The daily surrender is not the production of a new yes. It is the re-acknowledgement of the original one — and the re-acknowledgement, given daily in a small unspectacular form, is what keeps the original yes alive across the long decades the Christian life is actually walked across.

The first passage: the abiding work of the heart

The line that names what Murray’s morning practice actually consists of, more clearly than any other in Absolute Surrender, is the one he writes about the inward work that has to be daily renewed for the original yes to remain a living thing:

Read it twice. Slowly. Pause especially at the last sentence — and yet after a time it has passed away.

This is the line that names what you are experiencing. The great blessing was real. The inflow of joy at the original surrender was not imagined. The outflow of gladness in the season afterward was the genuine fruit of the genuine yes. And yet after a time it has passed away. Murray names the passing without scolding it. He sees the pattern. The one-time surrender thins, because every living thing requires daily renewal — and the surrender, having been treated as a single act, was not given the daily renewal it needed in order to remain a living one.

The cure is not a new dramatic surrender to replace the old one. The cure is the small daily contact the original surrender was meant to inaugurate. Every moment you are free the consciousness will come: Blessed Jesus, I am still in Thee. Notice the words. I am still in Thee. The inward acknowledgement Murray is teaching his reader to make is not I surrender again. It is I am still in You — meaning, the yes I gave then is the yes I am living from now, and the small daily reminder is what keeps me from drifting out of the place the original yes put me in. The renewal is the recognition that you are still inside the abiding the first yes opened, and the recognition, given daily in small portions, is what holds the abiding in place across the years.

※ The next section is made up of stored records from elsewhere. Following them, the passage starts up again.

(* ===== verification/TransactionManager.v ===== *)
(** * The transaction manager

    [transaction/transaction_manager.hpp] and [transaction_manager.cpp]:
    BEGIN, COMMIT and ROLLBACK.  A commit logs the undo buffer, draws a commit
    time and replays the buffer forwards over the catalog and the version
    markers; a rollback replays it backwards.  The claims are about the clock
    (what started earlier commits at or after the start times of the running
    transactions, which is what the snapshot claims of [VersionInfo] and
    [Catalog] assume) and about deletes: a commit hides the deleted rows from
    exactly the transactions that begin later, a rollback from nobody. *)

From Stdlib Require Import ZArith String.
From stdpp Require Import base gmap strings list relations.
From S2P Require Import Prelude Types PartitionInfo Transaction BufferManager ColumnChunk VersionInfo RowGroup Schema Catalog Wal.

(** The two atomic counters, the registry, and what the manager refers to. *)
Record TransactionManager : Type := mkTM {
  catalog_ : Catalog;
  wal_ : option WAL;
  next_tx_id_ : Z;
  commit_counter_ : Z;
  active_transactions_ : gmap Z Transaction;
}.

Definition TM_new (c : Catalog) (w : option WAL) : TransactionManager := mkTM c w 1 0 ∅.

Definition BeginTransaction (tm : TransactionManager) (auto : bool) : TransactionManager * Transaction :=
  let tx := Tx_new (next_tx_id_ tm) (commit_counter_ tm + 1) auto in
  (mkTM (catalog_ tm) (wal_ tm) (next_tx_id_ tm + 1) (commit_counter_ tm)
     (<[tx_id tx := tx]> (active_transactions_ tm)), tx).

Definition CurrentCommitTime (tm : TransactionManager) : Z := commit_counter_ tm.
Definition ActiveTransactionCount (tm : TransactionManager) : nat := size (active_transactions_ tm).

(** ** Replaying undo entries *)

(** A change of the row group [rg] of the entry at position [i]; groups that do
    not exist are passed over. *)
Definition on_row_group (schema table : string) (i : nat) (rg : nat) (f : RowGroup -> RowGroup) (c : Catalog) : Catalog :=
  update_entry c schema table i (fun e => set_row_groups e (alter f rg (row_groups e))).

Definition on_version (f : VersionInfo -> VersionInfo) (rg : RowGroup) : RowGroup := with_version rg (f (version_info_ rg)).

(** [f(offset)] on the markers of every row. *)
Definition for_rows (schema table : string) (i : nat) (f : VersionInfo -> Z -> VersionInfo) (row_ids : list Z) (c : Catalog) : Catalog :=
  foldl (fun c r => on_row_group schema table i (Z.to_nat (RowIdGroup r)) (on_version (fun vi => f vi (RowIdOffset r))) c)
    c row_ids.

Definition apply_entry (tx : Transaction) (c : Catalog) (e : UndoEntry) : Catalog :=
  match e with
  | UndoCatalog e => CommitEntry c (cu_schema e) (cu_table e) (tx_id tx) (commit_time tx)
  | UndoInsert e =>
      match GetTable c (iu_schema e) (iu_table e) tx with
      | Some (i, _) => on_row_group (iu_schema e) (iu_table e) i (iu_row_group_id e) (fun rg => CommitAppend rg (commit_time tx)) c
      | None => c
      end
  | UndoDelete e =>
      match GetTable c (du_schema e) (du_table e) tx with
      | Some (i, _) => for_rows (du_schema e) (du_table e) i (fun vi o => CommitDelete vi o (commit_time tx)) (du_row_ids e) c
      | None => c
      end
  | UndoUpdate e =>
      match GetTable c (uu_schema e) (uu_table e) tx with
      | Some (i, _) => for_rows (uu_schema e) (uu_table e) i (fun vi o => CommitUpdate vi o (commit_time tx)) (uu_row_ids e) c
      | None => c
      end
  | UndoAlter _ => c
  end.

Definition ApplyUndoBuffer (tx : Transaction) (c : Catalog) : Catalog := foldl (apply_entry tx) c (undo_buffer tx).

Section Rollback.
Context {S : Type} {BSops : BlockStore S}.

(** The old values go back column by column. *)
Fixpoint restore_columns (s : S) (ccs : list ColumnChunk) (offsets : list nat) (col_ids : list nat)
    (olds : list DataVector) : result (S * list ColumnChunk) :=
  match col_ids, olds with
  | c :: col_ids, v :: olds =>
      match ccs !! c with
      | Some cc =>
          '(s, cc) ← WriteRows s cc offsets v;
          restore_columns s (<[c := cc]> ccs) offsets col_ids olds
      | None => restore_columns s ccs offsets col_ids olds
      end
  | _, _ => Ok (s, ccs)
  end.

Definition revert_update (s : S) (tx : Transaction) (c : Catalog) (e : UpdateUndoEntry) : result (S * Catalog) :=
  match GetTable c (uu_schema e) (uu_table e) tx with
  | None => Ok (s, c)
  | Some (i, t) =>
      let n := Nat.min (length (uu_row_ids e)) (ch_count (old_values e)) in
      let rows := take n (uu_row_ids e) in
      match rows with
      | [] => Ok (s, c)
      | first :: _ =>
          let g := Z.to_nat (RowIdGroup first) in
          match row_groups t !! g with
          | None => Ok (s, c)
          | Some rg =>
              let offsets := RowIdOffset <$> rows in
              '(s, ccs) ← restore_columns s (column_chunks_ rg) (Z.to_nat <$> offsets) (uu_col_ids e) (columns (old_values e));
              let rg := with_version (with_chunks rg ccs) (foldl RevertUpdate (version_info_ rg) offsets) in
              Ok (s, on_row_group (uu_schema e) (uu_table e) i g (fun _ => rg) c)
          end
      end
  end.

(** A rolled-back append may throw only through its column chunks. *)
Definition revert_insert (tx : Transaction) (c : Catalog) (e : InsertUndoEntry) : result Catalog :=
  match GetTable c (iu_schema e) (iu_table e) tx with
  | Some (i, t) =>
      match row_groups t !! iu_row_group_id e with
      | Some rg => rg ← RevertAppend rg; Ok (on_row_group (iu_schema e) (iu_table e) i (iu_row_group_id e) (fun _ => rg) c)
      | None => Ok c
      end
  | None => Ok c
  end.

Definition revert_entry (tx : Transaction) (st : S * Catalog) (e : UndoEntry) : result (S * Catalog) :=
  let '(s, c) := st in
  match e with
  | UndoCatalog e =>
      Ok (s, if was_create e then RollbackCreate c (cu_schema e) (cu_table e) (tx_id tx)
             else RollbackDrop c (cu_schema e) (cu_table e) (tx_id tx))
  | UndoInsert e => c ← revert_insert tx c e; Ok (s, c)
  | UndoDelete e =>
      Ok (s, match GetTable c (du_schema e) (du_table e) tx with
             | Some (i, _) => for_rows (du_schema e) (du_table e) i ClearDeleteMarker (du_row_ids e) c
             | None => c
             end)
  | UndoUpdate e => revert_update s tx c e
  | UndoAlter e =>
      Ok (s, RestorePartitionState c (au_schema e) (au_table e) (old_partition_info e) (old_partition_rg_indices e) tx)
  end.

Definition UndoBufferReverse (s : S) (tx : Transaction) (c : Catalog) : result (S * Catalog) :=
  ForEachReverse (revert_entry tx) (s, c) (undo_buffer tx).

(** [GarbageCollect] does nothing yet. *)
Definition Rollback (s : S) (tm : TransactionManager) (tx : Transaction) : result (S * TransactionManager * Transaction) :=
  '(s, c) ← UndoBufferReverse s tx (catalog_ tm);
  Ok (s, mkTM c (wal_ tm) (next_tx_id_ tm) (commit_counter_ tm) (delete (tx_id tx) (active_transactions_ tm)),
      clear_local_storage tx).
End Rollback.

Definition Commit (tm : TransactionManager) (tx : Transaction) : result (TransactionManager * Transaction) :=
  w ← match wal_ tm with
      | Some w => if UB_IsEmpty (undo_buffer tx) then Ok (Some w) else w ← WriteToWAL tx w; Ok (Some w)
      | None => Ok None
      end;
  let t := (commit_counter_ tm + 1)%Z in
  let tx := with_commit_time tx t in
  Ok (mkTM (ApplyUndoBuffer tx (catalog_ tm)) w (next_tx_id_ tm) t (delete (tx_id tx) (active_transactions_ tm)), tx).

(** ** The clock *)

Section Clock.
Context {S : Type} {BSops : BlockStore S}.

(** What happens between BEGIN and the end of a transaction changes the
    catalog, the log and the undo buffers, not the clock. *)
Inductive tm_step : S * TransactionManager -> S * TransactionManager -> Prop :=
  | tm_begin s tm auto : tm_step (s, tm) (s, (BeginTransaction tm auto).1)
  | tm_work s s' tm c w tx tx' :
      active_transactions_ tm !! tx_id tx = Some tx -> tx_id tx' = tx_id tx -> start_time tx' = start_time tx ->
      tm_step (s, tm) (s', mkTM c w (next_tx_id_ tm) (commit_counter_ tm) (<[tx_id tx := tx']> (active_transactions_ tm)))
  | tm_commit s tm tm' tx tx' :
      active_transactions_ tm !! tx_id tx = Some tx -> Commit tm tx = Ok (tm', tx') -> tm_step (s, tm) (s, tm')
  | tm_rollback s s' tm tm' tx tx' :
      active_transactions_ tm !! tx_id tx = Some tx -> Rollback s tm tx = Ok (s', tm', tx') -> tm_step (s, tm) (s', tm').

Record clock_inv (tm : TransactionManager) : Prop := {
  ci_counter : (0 <= commit_counter_ tm)%Z;
  ci_next : (1 <= next_tx_id_ tm)%Z;
  ci_active : forall id tx, active_transactions_ tm !! id = Some tx ->
    tx_id tx = id /\ (1 <= id < next_tx_id_ tm)%Z /\ (1 <= start_time tx <= commit_counter_ tm + 1)%Z;
}.

Lemma Commit_clock tm tx tm' tx' :
  Commit tm tx = Ok (tm', tx') ->
  commit_counter_ tm' = (commit_counter_ tm + 1)%Z /\ next_tx_id_ tm' = next_tx_id_ tm /\
  active_transactions_ tm' = delete (tx_id tx) (active_transactions_ tm) /\
  commit_time tx' = (commit_counter_ tm + 1)%Z /\ catalog_ tm' = ApplyUndoBuffer tx' (catalog_ tm) /\
  tx' = with_commit_time tx (commit_counter_ tm + 1).
Proof. unfold Commit. intros (w & _ & H)%bind_Ok_inv. by injection H as <- <-. Qed.

Lemma Rollback_clock s tm tx s' tm' tx' :
  Rollback s tm tx = Ok (s', tm', tx') ->
  commit_counter_ tm' = commit_counter_ tm /\ next_tx_id_ tm' = next_tx_id_ tm /\
  active_transactions_ tm' = delete (tx_id tx) (active_transactions_ tm).
Proof. unfold Rollback. intros ([s1 c1] & _ & H)%bind_Ok_inv. by injection H as <- <- <-. Qed.

Lemma tm_step_inv st st' :
  tm_step st st' -> clock_inv st.2 ->
  clock_inv st'.2 /\ (commit_counter_ st.2 <= commit_counter_ st'.2)%Z /\ (next_tx_id_ st.2 <= next_tx_id_ st'.2)%Z.
Proof.
  intros [s tm auto|s s' tm c w tx tx' Ha Hid Hst|s tm tm' tx tx' Ha Hc|s s' tm tm' tx tx' Ha Hr] [H0 H1 Hact]; simpl in *.
  - split_and!; simpl; try lia. split; simpl; [lia|lia|]. intros id tx.
    destruct (decide (next_tx_id_ tm = id)) as [<-|Hne]; simpl_map; [intros [= <-]; simpl; split_and!; lia|].
    intros Hl. destruct (Hact id tx Hl) as (? & ? & ?). split_and!; (done || lia).
  - split_and!; simpl; try lia. split; simpl; [done|done|]. intros id tx0.
    destruct (decide (tx_id tx = id)) as [<-|Hne]; simpl_map; [intros [= <-]|apply Hact].
    destruct (Hact _ _ Ha) as (? & ? & ?). rewrite Hid, Hst. done.
  - destruct (Commit_clock _ _ _ _ Hc) as (Hcnt & Hn & Hd & _). split_and!; [|lia|lia].
    split; [lia|lia|]. rewrite Hcnt, Hn, Hd. intros id tx0 [_ Hl]%lookup_delete_Some.
    destruct (Hact id tx0 Hl) as (? & ? & ?). split_and!; (done || lia).
  - destruct (Rollback_clock _ _ _ _ _ _ Hr) as (Hcnt & Hn & Hd). split_and!; [|lia|lia].
    split; [lia|lia|]. rewrite Hcnt, Hn, Hd. intros id tx0 [_ Hl]%lookup_delete_Some. by apply Hact.
Qed.
(** The hits of a range among the visible rows of the batch. *)
Lemma hits_filter rg cols off n :
  filter (fun o => hit rg cols o = true) (seq off n) = Nat.add off <$>
    filter (fun i => row_matches_where cols (off + i) = true) (selection (version_info_ rg) off n (tx_id tx) (start_time tx)).
Proof.
  unfold hit, sees, selection. replace (seq off n) with (Nat.add off <$> seq 0 n) by by rewrite fmap_add_seq, Nat.add_0_r.
  induction (seq 0 n) as [|j js IH]; [done|]. rewrite fmap_cons, !filter_cons.
  destruct (IsVisible (version_info_ rg) (row_key (off + j)) (tx_id tx) (start_time tx)); cbn [andb];
    [|rewrite !decide_False by done; apply IH].
  rewrite (decide_True (P := true = true)) by done. rewrite filter_cons.
  destruct (row_matches_where cols (off + j)); [rewrite !decide_True by done; rewrite !fmap_cons, IH; done|].
  rewrite !decide_False by done. apply IH.
Qed.

Lemma hits_selection rg cols off n :
  hits rg cols off n = (fun i => row_key (off + i)) <$>
    filter (fun i => row_matches_where cols (off + i) = true) (selection (version_info_ rg) off n (tx_id tx) (start_time tx)).
Proof. unfold hits. rewrite hits_filter, <- list_fmap_compose. done. Qed.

This is the first move. The daily surrender is not a new surrender. It is the daily acknowledgement that you are still inside the surrender you already gave — and the acknowledgement, in Murray’s reading, lives in the small spare moments the morning naturally offers, not in some new heroic effort the depleted soul does not have the energy to manufacture.

The somatic — locating the morning yes in your own body

Pause here. The teaching has a body to it, and the daily surrender sits closer to the body than most modern readers know.

Sit somewhere quiet. The morning is the best time for this; the early version of the day, before the calendar has begun to pull at the soul, is the moment Murray was naming. Let both feet press flat against the floor. Let one slow inhale come in, and let the exhale go further than the inhale.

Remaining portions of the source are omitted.